## DATA SHOWN
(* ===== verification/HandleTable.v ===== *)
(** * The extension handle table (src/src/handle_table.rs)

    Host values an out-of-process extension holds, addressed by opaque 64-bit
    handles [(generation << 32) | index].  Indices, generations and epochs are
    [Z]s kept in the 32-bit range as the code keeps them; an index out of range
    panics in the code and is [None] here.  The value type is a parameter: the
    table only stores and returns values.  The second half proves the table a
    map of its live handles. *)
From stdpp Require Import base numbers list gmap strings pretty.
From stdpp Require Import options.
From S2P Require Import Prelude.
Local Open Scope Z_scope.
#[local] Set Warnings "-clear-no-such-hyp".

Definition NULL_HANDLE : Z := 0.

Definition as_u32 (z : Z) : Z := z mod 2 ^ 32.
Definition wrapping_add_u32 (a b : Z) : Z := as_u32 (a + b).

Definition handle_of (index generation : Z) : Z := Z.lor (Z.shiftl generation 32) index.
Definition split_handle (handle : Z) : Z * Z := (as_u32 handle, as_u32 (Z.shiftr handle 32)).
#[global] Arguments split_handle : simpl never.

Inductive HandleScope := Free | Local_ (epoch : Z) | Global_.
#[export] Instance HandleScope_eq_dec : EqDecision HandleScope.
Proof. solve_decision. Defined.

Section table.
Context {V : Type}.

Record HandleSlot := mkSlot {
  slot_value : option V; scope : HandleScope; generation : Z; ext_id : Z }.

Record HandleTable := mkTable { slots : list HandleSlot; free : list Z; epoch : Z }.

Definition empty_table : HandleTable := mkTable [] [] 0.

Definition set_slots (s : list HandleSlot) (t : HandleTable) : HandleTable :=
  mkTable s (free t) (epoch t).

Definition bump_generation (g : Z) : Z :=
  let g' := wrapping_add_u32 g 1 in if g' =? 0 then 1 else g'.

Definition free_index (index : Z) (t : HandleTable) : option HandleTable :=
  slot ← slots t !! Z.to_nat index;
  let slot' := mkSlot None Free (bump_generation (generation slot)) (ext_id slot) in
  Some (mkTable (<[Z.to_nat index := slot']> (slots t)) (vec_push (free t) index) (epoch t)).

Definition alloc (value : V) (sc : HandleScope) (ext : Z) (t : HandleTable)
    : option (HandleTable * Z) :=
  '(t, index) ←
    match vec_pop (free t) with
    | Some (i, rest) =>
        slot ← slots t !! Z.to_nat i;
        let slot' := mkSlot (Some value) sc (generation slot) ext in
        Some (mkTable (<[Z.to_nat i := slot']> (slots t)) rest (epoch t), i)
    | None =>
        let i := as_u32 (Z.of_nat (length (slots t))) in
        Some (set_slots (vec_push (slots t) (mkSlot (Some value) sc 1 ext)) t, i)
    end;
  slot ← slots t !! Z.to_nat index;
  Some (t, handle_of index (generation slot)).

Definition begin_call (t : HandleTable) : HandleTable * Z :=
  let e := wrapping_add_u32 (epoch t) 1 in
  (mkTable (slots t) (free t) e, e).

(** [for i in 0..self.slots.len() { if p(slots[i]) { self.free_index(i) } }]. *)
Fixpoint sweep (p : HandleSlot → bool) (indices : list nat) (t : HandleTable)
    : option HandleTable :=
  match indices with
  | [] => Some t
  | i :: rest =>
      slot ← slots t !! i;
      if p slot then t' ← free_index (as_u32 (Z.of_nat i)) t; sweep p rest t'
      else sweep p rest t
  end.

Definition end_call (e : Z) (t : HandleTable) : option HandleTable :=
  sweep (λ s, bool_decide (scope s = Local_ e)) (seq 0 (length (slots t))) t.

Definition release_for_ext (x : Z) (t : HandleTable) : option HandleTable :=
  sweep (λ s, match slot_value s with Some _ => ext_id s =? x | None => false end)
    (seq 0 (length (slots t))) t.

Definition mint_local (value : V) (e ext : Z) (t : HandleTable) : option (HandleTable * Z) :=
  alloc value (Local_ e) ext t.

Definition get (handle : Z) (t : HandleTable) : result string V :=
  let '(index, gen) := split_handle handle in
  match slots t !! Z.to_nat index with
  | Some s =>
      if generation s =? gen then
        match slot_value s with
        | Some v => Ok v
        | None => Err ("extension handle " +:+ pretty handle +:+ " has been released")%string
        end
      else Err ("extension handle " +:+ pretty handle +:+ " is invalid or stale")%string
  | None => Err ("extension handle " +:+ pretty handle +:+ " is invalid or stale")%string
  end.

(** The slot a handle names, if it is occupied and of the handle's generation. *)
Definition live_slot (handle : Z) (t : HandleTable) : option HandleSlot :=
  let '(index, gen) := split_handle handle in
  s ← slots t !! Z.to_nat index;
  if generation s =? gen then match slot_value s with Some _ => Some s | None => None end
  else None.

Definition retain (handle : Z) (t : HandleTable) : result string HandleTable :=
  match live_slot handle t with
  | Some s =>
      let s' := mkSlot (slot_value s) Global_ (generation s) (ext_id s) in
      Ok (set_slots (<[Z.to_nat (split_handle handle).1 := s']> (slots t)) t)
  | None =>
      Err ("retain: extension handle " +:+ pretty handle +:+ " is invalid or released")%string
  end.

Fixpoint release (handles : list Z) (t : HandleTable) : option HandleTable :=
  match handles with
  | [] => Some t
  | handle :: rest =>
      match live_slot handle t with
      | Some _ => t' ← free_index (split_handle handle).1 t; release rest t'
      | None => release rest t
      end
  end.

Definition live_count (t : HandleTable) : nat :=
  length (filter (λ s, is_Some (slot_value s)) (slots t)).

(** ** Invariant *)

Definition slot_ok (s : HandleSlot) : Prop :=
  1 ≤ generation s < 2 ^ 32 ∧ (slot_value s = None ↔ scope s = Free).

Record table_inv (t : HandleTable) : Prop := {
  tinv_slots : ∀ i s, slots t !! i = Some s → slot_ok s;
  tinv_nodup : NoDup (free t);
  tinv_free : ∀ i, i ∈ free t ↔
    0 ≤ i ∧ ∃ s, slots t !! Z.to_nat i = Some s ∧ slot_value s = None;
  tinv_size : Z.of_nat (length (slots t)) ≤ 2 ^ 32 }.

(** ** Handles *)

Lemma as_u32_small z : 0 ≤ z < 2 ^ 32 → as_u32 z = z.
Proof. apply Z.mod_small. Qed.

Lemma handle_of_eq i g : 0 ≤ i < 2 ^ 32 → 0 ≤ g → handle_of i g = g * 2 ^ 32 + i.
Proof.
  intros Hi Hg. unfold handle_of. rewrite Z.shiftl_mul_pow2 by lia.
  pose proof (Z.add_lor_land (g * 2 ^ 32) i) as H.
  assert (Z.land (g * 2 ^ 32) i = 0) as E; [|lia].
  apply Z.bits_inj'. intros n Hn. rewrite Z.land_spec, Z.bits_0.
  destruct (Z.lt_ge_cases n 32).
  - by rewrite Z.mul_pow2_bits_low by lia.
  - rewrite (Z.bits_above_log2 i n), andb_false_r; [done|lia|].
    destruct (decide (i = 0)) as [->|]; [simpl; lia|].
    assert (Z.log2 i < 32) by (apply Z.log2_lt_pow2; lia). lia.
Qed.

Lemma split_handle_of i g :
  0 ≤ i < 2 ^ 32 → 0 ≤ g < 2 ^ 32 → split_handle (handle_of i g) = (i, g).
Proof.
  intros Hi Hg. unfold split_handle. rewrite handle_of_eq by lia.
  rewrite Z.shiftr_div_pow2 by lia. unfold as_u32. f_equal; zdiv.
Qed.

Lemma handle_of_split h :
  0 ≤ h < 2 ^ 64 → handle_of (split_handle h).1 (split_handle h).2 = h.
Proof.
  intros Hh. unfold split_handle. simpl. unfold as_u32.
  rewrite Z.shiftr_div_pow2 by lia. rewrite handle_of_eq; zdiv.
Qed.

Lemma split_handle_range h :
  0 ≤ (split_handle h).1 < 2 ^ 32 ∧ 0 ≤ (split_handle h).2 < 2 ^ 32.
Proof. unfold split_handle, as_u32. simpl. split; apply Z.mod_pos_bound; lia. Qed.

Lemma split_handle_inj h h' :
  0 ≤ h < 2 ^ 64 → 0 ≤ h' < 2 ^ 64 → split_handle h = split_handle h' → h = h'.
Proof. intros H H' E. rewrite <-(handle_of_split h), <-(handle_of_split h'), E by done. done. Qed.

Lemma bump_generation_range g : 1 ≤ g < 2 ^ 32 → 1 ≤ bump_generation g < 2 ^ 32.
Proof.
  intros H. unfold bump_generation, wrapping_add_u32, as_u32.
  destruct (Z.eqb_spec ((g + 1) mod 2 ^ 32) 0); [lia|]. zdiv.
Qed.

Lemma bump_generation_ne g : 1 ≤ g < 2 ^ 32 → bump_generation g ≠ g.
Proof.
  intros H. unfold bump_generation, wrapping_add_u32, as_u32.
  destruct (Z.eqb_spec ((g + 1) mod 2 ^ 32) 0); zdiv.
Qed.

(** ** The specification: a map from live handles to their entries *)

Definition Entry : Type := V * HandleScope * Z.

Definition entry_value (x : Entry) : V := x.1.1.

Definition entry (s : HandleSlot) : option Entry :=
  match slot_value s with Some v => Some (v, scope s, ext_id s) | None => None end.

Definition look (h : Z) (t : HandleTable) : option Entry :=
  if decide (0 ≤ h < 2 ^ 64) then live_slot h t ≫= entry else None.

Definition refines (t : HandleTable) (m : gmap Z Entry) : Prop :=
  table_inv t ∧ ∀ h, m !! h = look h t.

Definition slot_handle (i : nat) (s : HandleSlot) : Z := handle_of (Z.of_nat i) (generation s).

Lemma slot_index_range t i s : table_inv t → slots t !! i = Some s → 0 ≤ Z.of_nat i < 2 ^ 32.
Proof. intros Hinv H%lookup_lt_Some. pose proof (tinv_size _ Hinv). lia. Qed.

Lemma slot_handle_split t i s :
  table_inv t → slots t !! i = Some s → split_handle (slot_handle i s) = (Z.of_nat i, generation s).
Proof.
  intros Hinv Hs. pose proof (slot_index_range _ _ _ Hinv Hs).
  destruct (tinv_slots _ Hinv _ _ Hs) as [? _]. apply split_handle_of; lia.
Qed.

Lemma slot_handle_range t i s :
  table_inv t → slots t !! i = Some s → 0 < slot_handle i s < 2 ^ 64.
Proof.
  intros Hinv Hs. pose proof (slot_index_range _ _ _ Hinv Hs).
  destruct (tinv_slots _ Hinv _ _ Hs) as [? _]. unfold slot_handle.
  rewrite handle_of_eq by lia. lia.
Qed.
* * *
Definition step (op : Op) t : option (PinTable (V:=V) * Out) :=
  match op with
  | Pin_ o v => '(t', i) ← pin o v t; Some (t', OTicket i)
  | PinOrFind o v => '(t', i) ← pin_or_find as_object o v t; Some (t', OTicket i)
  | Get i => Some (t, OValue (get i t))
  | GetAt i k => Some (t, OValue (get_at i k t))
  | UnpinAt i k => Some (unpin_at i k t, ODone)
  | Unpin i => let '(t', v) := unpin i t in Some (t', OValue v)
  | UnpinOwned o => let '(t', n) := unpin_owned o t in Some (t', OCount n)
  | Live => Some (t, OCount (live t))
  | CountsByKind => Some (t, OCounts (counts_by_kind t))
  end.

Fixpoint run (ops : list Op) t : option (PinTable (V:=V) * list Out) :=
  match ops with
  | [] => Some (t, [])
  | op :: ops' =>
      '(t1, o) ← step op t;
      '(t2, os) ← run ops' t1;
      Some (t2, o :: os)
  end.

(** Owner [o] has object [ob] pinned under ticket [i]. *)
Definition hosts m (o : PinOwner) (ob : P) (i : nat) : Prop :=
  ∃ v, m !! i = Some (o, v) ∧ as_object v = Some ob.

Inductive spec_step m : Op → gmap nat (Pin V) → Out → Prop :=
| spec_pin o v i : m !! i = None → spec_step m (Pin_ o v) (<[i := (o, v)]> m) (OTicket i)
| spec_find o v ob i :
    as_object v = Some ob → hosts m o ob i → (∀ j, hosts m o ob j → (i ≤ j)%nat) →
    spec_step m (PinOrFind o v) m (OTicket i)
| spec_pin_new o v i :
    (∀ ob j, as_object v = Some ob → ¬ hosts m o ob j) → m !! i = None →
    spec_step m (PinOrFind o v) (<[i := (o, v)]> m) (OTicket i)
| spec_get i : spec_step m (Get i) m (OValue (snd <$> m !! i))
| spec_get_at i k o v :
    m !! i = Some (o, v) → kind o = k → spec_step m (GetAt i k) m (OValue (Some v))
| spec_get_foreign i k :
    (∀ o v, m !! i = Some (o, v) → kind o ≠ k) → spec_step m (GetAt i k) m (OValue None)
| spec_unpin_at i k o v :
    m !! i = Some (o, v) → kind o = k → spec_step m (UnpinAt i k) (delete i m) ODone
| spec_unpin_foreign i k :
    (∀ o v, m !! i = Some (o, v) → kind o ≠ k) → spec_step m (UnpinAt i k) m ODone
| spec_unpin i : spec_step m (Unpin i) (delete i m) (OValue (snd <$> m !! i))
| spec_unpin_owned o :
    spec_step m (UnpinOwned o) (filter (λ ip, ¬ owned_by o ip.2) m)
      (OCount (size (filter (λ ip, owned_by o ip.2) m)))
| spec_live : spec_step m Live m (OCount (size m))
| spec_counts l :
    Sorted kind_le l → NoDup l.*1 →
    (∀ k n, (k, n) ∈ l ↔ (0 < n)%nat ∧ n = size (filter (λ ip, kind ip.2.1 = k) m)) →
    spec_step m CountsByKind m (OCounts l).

## WHAT IS BEING ASKED
Output exactly the lines of the material above from the one containing "(* ===== verification/HandleTable.v ===== *)" up to and including the one containing "panics in the".

## TASK RESPONSE
(* ===== verification/HandleTable.v ===== *)
(** * The extension handle table (src/src/handle_table.rs)

    Host values an out-of-process extension holds, addressed by opaque 64-bit
    handles [(generation << 32) | index].  Indices, generations and epochs are
    [Z]s kept in the 32-bit range as the code keeps them; an index out of range
    panics in the code and is [None] here.  The value type is a parameter: the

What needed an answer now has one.